[Data records Boundary: Start]

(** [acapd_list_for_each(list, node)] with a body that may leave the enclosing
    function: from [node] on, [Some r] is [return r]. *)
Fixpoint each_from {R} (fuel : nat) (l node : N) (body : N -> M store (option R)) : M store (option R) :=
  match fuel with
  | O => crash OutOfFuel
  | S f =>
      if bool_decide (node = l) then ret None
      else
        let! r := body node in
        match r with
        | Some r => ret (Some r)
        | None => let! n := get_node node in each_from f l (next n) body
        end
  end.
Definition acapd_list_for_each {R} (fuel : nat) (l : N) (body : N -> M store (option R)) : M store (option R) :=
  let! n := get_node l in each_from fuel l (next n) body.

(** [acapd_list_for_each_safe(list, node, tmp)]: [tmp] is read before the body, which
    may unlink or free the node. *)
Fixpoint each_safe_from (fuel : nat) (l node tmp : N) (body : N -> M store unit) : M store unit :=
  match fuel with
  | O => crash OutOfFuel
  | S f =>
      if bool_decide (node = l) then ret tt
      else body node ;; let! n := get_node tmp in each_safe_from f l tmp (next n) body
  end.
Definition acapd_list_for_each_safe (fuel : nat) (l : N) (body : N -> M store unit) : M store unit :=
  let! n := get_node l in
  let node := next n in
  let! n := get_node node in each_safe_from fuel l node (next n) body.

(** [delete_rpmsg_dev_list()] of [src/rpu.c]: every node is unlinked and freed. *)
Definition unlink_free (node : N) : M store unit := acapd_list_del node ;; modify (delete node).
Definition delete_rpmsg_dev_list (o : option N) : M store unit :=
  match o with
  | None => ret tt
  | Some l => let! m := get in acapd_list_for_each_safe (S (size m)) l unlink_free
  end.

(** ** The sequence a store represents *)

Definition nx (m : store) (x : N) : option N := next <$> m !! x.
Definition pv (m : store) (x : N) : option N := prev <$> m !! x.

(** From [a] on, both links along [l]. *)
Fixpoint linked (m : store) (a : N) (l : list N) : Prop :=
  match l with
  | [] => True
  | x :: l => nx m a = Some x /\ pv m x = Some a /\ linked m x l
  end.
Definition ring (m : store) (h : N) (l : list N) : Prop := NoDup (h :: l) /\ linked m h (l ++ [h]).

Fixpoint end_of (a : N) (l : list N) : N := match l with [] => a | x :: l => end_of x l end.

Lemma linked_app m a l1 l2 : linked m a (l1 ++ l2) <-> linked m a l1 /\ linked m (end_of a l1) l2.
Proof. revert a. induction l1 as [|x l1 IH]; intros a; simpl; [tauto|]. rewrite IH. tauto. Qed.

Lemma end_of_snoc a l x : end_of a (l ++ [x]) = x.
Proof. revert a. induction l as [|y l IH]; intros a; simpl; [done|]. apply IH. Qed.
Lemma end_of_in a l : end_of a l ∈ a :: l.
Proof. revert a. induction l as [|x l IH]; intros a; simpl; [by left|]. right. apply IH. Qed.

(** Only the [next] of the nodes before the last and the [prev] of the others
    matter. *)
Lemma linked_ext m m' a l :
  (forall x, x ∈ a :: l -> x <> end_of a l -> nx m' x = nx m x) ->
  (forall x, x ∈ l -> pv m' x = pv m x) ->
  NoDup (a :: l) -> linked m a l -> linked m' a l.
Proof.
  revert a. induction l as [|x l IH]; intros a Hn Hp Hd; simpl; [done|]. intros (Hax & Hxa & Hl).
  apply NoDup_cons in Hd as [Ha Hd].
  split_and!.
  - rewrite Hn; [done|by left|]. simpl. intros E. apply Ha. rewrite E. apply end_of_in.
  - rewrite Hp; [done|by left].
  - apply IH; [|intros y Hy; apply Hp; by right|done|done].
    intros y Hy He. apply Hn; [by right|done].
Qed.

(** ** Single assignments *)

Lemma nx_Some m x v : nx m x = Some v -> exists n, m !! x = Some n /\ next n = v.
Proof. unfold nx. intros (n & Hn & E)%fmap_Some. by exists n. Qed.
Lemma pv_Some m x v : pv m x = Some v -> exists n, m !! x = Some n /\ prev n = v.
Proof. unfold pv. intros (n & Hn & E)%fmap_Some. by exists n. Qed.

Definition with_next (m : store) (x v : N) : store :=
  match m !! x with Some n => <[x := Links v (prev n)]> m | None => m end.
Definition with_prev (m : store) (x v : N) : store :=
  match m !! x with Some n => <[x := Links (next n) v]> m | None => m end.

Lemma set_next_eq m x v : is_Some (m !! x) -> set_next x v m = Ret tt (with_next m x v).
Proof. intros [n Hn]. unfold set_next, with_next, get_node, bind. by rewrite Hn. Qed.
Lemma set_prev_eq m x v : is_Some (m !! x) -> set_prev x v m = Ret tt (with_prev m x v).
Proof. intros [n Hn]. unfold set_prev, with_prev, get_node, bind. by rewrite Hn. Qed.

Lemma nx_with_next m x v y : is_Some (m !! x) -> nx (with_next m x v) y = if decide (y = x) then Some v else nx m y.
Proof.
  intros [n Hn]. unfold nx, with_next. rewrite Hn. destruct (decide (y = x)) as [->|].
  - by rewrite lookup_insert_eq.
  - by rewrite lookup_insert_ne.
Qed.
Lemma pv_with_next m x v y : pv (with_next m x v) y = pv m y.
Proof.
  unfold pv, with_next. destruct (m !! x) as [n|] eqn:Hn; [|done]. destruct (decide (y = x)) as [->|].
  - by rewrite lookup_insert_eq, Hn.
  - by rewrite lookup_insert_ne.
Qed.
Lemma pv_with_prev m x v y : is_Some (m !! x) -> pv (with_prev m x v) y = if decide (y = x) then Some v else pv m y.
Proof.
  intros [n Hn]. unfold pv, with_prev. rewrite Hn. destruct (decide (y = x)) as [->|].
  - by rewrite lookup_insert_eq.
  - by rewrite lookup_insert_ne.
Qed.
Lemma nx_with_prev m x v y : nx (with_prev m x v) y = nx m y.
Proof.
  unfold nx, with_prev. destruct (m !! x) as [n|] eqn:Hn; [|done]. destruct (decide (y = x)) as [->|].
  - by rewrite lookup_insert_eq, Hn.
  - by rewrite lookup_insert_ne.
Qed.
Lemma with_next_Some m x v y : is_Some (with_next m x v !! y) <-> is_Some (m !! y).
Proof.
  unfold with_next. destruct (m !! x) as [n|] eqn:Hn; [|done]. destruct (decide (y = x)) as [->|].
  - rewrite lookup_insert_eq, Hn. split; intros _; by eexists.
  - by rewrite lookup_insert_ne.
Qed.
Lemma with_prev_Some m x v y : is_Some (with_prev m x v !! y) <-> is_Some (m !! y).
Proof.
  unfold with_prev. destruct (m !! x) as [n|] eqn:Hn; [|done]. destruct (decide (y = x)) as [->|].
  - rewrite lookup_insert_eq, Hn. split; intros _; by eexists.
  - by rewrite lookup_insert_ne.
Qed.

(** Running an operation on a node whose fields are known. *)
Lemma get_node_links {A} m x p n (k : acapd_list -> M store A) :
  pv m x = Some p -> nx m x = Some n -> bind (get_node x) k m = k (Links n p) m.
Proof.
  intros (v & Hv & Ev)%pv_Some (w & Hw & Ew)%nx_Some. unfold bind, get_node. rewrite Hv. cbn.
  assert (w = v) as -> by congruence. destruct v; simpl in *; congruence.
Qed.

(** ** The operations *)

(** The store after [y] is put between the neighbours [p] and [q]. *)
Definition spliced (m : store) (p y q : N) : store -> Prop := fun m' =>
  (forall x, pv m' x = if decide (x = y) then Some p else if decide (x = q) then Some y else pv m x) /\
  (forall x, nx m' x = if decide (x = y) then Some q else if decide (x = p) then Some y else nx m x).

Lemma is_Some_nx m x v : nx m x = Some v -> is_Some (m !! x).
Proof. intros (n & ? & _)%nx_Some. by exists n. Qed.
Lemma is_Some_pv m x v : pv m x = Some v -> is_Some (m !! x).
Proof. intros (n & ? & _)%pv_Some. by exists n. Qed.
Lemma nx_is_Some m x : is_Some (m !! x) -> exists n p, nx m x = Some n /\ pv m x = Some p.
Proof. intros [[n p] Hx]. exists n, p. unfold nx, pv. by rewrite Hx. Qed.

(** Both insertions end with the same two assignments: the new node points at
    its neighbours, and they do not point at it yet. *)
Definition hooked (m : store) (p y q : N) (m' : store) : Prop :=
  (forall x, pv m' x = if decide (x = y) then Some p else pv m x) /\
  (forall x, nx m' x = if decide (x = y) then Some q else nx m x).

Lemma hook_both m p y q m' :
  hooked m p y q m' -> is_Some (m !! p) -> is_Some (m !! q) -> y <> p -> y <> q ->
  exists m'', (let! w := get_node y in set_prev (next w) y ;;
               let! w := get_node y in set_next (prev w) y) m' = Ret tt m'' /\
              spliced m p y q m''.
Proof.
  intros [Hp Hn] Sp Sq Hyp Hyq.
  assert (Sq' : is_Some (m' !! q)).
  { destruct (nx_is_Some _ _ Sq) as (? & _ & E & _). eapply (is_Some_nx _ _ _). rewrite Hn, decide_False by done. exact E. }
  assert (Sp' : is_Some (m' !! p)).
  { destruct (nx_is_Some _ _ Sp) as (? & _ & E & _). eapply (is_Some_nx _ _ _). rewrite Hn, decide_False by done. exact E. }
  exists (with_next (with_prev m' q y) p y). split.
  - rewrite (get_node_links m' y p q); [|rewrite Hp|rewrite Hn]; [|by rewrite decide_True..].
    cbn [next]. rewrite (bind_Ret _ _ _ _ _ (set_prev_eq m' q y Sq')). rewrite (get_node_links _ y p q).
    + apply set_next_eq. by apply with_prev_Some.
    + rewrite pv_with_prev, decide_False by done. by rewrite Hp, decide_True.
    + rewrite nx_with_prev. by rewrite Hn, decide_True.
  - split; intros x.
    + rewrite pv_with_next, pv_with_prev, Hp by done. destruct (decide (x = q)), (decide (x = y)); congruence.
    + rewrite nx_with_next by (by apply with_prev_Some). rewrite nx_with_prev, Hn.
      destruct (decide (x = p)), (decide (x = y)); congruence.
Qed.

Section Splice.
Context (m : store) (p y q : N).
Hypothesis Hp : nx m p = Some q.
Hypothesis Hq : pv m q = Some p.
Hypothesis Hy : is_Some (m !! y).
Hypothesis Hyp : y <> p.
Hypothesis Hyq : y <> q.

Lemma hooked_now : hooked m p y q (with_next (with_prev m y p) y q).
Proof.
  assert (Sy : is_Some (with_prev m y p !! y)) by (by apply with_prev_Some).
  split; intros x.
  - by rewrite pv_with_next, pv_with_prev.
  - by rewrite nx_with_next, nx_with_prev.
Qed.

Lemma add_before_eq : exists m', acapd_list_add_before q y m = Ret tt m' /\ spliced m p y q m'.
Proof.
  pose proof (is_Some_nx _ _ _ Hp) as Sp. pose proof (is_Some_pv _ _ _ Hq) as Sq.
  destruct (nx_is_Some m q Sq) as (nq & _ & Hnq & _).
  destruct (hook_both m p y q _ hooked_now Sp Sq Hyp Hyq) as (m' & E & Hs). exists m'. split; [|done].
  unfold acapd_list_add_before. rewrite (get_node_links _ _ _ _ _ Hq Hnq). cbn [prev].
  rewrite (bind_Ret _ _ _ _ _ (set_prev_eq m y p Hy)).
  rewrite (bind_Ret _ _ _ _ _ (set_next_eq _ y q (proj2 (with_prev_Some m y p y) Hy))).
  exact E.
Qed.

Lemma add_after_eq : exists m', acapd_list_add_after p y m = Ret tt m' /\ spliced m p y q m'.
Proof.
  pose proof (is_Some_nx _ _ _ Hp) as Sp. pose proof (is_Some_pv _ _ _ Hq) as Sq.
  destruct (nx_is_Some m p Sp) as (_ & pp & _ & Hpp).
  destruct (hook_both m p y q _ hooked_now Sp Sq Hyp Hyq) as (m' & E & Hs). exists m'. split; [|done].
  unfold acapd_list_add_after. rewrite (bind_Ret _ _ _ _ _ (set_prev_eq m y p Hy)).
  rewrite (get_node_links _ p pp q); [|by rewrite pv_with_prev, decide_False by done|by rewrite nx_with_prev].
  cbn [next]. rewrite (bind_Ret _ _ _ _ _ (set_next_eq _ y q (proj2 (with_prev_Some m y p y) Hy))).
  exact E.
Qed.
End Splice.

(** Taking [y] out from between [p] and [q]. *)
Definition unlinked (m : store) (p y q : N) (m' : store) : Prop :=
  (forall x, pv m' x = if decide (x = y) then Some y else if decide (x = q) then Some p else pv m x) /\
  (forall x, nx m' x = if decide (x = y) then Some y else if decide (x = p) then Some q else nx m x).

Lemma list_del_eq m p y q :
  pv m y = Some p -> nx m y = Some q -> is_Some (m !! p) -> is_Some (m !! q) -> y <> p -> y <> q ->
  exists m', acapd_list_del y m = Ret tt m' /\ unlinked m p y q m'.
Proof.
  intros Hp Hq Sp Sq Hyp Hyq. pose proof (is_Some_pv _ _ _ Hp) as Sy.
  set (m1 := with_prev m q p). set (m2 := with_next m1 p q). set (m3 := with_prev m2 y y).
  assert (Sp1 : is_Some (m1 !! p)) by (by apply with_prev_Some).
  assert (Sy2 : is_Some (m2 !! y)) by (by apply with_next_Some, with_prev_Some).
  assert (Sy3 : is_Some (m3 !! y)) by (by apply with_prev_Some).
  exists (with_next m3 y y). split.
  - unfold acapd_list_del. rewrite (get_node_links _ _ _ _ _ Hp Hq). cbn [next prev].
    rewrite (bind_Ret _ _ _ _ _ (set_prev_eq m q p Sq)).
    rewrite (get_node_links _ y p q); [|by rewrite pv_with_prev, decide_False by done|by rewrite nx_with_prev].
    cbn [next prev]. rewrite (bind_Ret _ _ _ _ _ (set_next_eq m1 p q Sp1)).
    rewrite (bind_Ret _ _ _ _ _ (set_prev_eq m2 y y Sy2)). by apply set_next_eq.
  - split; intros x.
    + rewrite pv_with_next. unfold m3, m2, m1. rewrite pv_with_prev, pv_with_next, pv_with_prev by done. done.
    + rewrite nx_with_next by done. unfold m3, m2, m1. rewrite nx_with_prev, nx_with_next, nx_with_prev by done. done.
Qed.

[Data records Boundary: End]

* About this task *
Scan the records for the word "eapply" and copy every line where it is found.

* Answer to the exercise *
  { destruct (nx_is_Some _ _ Sq) as (? & _ & E & _). eapply (is_Some_nx _ _ _). rewrite Hn, decide_False by done. exact E. }
  { destruct (nx_is_Some _ _ Sp) as (? & _ & E & _). eapply (is_Some_nx _ _ _). rewrite Hn, decide_False by done. exact E. }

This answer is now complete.